● **EXERCISE REQUIREMENTS**: Search the data for the string "clicking" and copy each line where it turns up.

___ SOURCE DATA ___

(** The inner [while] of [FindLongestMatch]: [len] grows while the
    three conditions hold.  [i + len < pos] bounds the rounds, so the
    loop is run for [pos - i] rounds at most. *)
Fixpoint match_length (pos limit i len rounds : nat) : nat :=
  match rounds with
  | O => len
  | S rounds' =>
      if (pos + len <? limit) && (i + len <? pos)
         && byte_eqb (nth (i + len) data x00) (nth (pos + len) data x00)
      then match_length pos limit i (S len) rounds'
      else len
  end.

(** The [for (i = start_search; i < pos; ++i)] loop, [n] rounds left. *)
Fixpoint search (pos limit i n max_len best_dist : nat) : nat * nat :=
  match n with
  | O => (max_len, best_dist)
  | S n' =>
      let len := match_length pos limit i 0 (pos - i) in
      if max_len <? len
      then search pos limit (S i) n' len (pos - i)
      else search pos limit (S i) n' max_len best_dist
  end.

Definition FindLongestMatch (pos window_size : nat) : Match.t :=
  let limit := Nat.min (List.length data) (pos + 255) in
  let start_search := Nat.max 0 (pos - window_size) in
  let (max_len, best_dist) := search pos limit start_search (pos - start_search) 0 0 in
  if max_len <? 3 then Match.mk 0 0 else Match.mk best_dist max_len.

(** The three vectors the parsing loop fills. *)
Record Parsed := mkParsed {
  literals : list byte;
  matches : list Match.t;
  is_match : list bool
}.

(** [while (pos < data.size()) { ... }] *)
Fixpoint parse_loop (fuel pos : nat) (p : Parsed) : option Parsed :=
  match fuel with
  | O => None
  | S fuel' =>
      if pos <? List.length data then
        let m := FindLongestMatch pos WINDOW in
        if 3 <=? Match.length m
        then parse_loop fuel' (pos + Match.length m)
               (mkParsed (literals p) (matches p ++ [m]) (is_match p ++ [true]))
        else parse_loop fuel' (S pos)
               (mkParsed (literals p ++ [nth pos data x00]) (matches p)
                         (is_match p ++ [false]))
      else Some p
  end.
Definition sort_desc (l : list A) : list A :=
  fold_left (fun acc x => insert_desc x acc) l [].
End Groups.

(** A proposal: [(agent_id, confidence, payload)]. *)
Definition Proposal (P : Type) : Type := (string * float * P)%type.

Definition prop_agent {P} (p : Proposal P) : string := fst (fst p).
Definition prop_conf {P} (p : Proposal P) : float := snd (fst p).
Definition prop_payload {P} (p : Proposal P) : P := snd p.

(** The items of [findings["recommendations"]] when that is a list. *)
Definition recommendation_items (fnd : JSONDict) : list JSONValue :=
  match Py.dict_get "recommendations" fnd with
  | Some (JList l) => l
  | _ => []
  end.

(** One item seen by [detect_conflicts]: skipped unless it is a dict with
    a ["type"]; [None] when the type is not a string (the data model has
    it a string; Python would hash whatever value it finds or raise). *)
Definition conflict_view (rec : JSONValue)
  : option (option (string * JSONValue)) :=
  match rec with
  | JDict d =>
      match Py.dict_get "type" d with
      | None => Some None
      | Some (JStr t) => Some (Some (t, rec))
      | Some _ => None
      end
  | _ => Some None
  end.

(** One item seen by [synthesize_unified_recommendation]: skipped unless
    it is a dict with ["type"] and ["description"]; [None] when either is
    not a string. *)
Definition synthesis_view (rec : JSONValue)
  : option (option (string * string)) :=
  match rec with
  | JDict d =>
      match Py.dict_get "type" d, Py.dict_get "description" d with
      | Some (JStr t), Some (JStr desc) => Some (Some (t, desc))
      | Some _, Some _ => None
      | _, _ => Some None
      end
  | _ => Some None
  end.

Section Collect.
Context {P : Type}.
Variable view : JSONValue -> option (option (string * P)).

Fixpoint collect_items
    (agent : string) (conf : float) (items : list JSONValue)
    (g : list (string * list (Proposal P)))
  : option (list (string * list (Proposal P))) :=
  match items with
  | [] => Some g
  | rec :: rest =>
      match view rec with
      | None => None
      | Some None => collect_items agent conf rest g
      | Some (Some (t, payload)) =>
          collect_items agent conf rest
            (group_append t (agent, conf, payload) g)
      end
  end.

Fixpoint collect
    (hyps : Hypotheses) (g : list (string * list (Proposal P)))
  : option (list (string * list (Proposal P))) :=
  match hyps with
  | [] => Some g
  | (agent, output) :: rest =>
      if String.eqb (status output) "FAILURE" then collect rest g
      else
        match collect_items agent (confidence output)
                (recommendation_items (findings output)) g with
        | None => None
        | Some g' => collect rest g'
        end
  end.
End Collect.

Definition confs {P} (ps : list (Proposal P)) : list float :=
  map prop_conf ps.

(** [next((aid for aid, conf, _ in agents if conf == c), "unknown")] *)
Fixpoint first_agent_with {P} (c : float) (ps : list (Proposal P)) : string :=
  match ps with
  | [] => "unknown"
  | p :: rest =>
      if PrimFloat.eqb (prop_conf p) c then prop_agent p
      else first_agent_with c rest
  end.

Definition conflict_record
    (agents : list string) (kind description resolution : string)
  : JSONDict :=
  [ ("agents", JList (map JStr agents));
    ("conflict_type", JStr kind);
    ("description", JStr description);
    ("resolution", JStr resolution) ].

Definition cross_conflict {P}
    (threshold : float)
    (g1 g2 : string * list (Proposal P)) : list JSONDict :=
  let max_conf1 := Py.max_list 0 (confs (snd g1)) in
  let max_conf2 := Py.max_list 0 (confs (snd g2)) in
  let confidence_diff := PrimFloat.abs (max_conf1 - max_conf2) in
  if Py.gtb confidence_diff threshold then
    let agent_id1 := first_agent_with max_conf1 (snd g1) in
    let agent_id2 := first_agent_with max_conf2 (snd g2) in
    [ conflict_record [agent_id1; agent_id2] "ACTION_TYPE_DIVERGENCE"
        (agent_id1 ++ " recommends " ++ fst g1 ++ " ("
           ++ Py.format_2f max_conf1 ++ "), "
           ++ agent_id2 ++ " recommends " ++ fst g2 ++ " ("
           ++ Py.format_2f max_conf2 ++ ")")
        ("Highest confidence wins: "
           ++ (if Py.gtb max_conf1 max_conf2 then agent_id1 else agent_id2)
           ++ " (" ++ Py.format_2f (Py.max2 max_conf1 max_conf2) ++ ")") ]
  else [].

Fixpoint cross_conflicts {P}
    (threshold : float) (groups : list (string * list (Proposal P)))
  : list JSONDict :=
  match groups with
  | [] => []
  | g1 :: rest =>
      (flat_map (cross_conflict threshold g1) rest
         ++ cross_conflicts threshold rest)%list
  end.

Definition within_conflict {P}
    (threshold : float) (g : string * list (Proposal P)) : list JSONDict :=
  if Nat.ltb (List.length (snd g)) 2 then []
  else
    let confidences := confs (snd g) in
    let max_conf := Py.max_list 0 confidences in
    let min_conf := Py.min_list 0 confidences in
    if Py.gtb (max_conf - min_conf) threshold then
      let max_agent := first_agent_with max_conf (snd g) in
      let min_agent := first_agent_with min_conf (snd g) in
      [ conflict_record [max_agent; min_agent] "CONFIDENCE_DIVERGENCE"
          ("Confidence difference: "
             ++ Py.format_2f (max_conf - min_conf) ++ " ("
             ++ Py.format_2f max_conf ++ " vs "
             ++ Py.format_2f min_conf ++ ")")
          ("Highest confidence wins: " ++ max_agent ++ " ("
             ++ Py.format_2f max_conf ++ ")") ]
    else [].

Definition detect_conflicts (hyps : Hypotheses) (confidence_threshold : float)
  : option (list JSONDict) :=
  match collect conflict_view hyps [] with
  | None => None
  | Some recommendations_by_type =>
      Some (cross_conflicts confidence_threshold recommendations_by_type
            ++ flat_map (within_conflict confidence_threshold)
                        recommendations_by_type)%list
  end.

___
___ SOURCE DATA ___

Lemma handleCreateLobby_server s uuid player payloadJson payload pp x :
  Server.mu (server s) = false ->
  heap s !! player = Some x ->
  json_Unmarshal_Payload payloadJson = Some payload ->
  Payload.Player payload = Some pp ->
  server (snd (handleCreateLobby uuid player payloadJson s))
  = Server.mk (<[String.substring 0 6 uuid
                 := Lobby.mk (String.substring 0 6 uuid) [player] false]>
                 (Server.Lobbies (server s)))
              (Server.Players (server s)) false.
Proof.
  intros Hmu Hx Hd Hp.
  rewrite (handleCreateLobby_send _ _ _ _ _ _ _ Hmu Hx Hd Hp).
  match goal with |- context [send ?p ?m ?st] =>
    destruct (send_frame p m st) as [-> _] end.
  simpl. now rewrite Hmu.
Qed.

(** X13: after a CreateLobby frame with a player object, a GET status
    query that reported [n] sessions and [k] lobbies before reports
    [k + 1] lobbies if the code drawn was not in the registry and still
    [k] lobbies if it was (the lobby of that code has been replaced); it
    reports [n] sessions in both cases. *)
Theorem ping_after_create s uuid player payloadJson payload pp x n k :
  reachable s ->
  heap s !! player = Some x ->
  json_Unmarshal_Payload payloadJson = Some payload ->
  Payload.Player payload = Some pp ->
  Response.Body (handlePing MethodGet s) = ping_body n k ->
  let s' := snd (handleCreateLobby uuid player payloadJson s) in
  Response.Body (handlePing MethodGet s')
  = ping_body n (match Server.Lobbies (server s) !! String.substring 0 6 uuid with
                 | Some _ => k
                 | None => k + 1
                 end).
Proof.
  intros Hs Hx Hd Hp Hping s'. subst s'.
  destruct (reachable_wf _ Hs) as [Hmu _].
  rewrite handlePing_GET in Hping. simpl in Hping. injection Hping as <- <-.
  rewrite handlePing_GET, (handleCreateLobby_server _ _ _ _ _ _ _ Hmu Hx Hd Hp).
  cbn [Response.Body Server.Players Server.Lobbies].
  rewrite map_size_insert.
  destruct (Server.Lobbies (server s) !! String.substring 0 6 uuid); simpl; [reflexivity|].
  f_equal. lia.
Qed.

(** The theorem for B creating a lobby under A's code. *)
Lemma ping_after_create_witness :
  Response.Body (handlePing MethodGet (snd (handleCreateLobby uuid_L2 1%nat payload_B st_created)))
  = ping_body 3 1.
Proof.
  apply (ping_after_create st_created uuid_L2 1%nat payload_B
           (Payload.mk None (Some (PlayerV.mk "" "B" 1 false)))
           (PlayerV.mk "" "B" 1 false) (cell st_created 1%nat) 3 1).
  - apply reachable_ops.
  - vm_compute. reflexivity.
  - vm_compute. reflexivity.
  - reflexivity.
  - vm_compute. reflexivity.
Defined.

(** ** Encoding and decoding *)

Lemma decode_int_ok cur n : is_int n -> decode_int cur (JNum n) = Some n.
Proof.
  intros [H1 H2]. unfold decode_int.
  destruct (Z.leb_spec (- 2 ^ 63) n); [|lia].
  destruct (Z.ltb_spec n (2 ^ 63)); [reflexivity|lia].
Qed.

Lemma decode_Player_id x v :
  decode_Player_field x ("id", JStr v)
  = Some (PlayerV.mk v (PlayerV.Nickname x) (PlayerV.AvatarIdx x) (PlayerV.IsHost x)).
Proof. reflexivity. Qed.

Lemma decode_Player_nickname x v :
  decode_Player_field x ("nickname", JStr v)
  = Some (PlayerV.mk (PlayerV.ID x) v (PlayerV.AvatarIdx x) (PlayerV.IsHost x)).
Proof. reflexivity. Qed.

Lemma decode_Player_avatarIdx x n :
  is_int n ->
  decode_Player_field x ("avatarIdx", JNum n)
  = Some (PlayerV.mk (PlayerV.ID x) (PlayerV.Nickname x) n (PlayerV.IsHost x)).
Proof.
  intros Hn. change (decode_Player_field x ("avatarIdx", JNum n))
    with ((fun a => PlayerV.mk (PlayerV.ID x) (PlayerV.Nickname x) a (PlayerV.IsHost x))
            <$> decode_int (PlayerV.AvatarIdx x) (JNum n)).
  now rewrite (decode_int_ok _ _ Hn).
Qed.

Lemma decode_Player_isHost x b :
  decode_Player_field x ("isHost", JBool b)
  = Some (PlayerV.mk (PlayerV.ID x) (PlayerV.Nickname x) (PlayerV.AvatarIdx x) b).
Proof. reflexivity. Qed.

___
___ SOURCE DATA ___

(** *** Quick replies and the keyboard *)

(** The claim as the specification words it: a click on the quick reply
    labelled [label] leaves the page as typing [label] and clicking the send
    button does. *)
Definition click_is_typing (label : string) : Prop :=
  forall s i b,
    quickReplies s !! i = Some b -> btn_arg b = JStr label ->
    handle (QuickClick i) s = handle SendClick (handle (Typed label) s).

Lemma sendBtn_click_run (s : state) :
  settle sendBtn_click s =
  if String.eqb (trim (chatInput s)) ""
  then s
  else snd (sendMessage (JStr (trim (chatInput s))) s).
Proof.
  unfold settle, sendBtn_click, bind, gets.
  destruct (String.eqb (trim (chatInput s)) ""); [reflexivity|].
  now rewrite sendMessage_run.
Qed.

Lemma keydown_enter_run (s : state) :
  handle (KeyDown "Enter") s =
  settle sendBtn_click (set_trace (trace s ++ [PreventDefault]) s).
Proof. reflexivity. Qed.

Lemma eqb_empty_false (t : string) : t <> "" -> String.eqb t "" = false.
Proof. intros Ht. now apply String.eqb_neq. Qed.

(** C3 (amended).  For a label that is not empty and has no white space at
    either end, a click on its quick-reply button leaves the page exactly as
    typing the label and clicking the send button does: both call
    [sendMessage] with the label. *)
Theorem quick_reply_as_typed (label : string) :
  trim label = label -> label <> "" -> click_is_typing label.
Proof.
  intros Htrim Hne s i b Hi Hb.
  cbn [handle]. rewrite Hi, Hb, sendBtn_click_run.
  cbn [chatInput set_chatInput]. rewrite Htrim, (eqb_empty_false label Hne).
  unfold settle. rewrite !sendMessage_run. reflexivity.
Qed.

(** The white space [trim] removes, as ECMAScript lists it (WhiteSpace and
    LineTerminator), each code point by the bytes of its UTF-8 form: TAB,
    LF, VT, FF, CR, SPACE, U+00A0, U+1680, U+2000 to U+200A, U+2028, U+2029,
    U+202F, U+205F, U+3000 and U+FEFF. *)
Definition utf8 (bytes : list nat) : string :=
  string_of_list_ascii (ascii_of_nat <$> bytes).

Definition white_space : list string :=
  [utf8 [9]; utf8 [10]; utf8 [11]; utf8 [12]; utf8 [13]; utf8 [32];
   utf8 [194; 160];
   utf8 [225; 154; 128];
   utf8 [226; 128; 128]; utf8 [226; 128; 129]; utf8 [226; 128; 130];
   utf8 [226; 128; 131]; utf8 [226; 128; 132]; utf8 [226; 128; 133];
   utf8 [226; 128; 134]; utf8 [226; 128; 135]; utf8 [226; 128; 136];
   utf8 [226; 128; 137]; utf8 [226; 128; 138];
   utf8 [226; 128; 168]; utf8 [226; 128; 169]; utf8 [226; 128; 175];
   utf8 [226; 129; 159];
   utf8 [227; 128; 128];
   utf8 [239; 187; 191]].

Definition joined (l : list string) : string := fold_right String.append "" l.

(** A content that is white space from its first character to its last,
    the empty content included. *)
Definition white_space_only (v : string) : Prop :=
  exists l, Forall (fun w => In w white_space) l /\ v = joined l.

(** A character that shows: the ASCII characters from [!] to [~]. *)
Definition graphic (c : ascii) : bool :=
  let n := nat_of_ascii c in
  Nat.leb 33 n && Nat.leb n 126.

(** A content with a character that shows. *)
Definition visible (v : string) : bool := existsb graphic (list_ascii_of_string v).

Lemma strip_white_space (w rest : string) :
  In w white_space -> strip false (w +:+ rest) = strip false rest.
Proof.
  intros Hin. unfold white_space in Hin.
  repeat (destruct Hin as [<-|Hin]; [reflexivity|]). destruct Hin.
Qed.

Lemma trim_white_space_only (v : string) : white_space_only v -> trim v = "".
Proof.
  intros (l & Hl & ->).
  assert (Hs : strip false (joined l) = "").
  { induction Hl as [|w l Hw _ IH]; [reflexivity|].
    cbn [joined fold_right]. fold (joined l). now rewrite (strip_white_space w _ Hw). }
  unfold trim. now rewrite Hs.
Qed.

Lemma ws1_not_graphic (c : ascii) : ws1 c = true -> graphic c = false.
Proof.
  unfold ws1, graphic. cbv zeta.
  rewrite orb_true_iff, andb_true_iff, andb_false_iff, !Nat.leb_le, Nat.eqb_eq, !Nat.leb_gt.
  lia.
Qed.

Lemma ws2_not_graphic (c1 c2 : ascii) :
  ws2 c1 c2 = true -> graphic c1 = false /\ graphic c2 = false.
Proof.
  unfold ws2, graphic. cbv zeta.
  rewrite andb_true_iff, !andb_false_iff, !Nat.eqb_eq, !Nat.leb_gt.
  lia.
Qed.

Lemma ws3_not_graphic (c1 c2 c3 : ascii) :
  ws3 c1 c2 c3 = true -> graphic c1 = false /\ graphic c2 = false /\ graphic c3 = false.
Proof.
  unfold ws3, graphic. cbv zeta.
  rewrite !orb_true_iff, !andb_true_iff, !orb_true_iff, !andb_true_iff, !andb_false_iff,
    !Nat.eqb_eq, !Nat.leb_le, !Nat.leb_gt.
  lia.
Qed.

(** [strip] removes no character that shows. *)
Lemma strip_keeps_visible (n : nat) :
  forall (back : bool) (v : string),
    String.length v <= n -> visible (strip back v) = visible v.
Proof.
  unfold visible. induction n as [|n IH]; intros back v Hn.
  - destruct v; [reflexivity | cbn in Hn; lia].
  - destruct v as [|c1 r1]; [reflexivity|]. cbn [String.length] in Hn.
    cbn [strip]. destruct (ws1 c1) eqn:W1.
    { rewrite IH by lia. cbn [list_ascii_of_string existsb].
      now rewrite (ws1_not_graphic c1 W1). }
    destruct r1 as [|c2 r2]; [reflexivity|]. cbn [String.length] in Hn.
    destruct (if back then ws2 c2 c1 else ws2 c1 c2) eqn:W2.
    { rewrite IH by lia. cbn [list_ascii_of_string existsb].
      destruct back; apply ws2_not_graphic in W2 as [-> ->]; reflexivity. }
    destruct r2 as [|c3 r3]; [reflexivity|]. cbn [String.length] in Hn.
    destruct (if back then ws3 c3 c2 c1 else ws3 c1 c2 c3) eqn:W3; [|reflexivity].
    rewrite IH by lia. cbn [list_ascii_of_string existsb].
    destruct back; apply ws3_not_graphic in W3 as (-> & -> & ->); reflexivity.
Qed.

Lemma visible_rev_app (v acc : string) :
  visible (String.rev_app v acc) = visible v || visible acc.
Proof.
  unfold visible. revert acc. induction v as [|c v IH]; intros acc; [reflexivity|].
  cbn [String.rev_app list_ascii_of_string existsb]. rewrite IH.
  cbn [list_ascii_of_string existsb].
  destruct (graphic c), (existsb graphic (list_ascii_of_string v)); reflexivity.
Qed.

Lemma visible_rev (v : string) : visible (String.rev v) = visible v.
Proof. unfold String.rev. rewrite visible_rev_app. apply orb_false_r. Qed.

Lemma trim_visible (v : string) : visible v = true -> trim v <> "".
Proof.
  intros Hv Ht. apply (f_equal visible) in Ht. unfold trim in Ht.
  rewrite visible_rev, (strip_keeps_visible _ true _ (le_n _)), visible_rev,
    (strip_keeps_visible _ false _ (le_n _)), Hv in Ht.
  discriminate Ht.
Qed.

___

● **RESULT**:
    labelled [label] leaves the page as typing [label] and clicking the send
    typing the label and clicking the send button does: both call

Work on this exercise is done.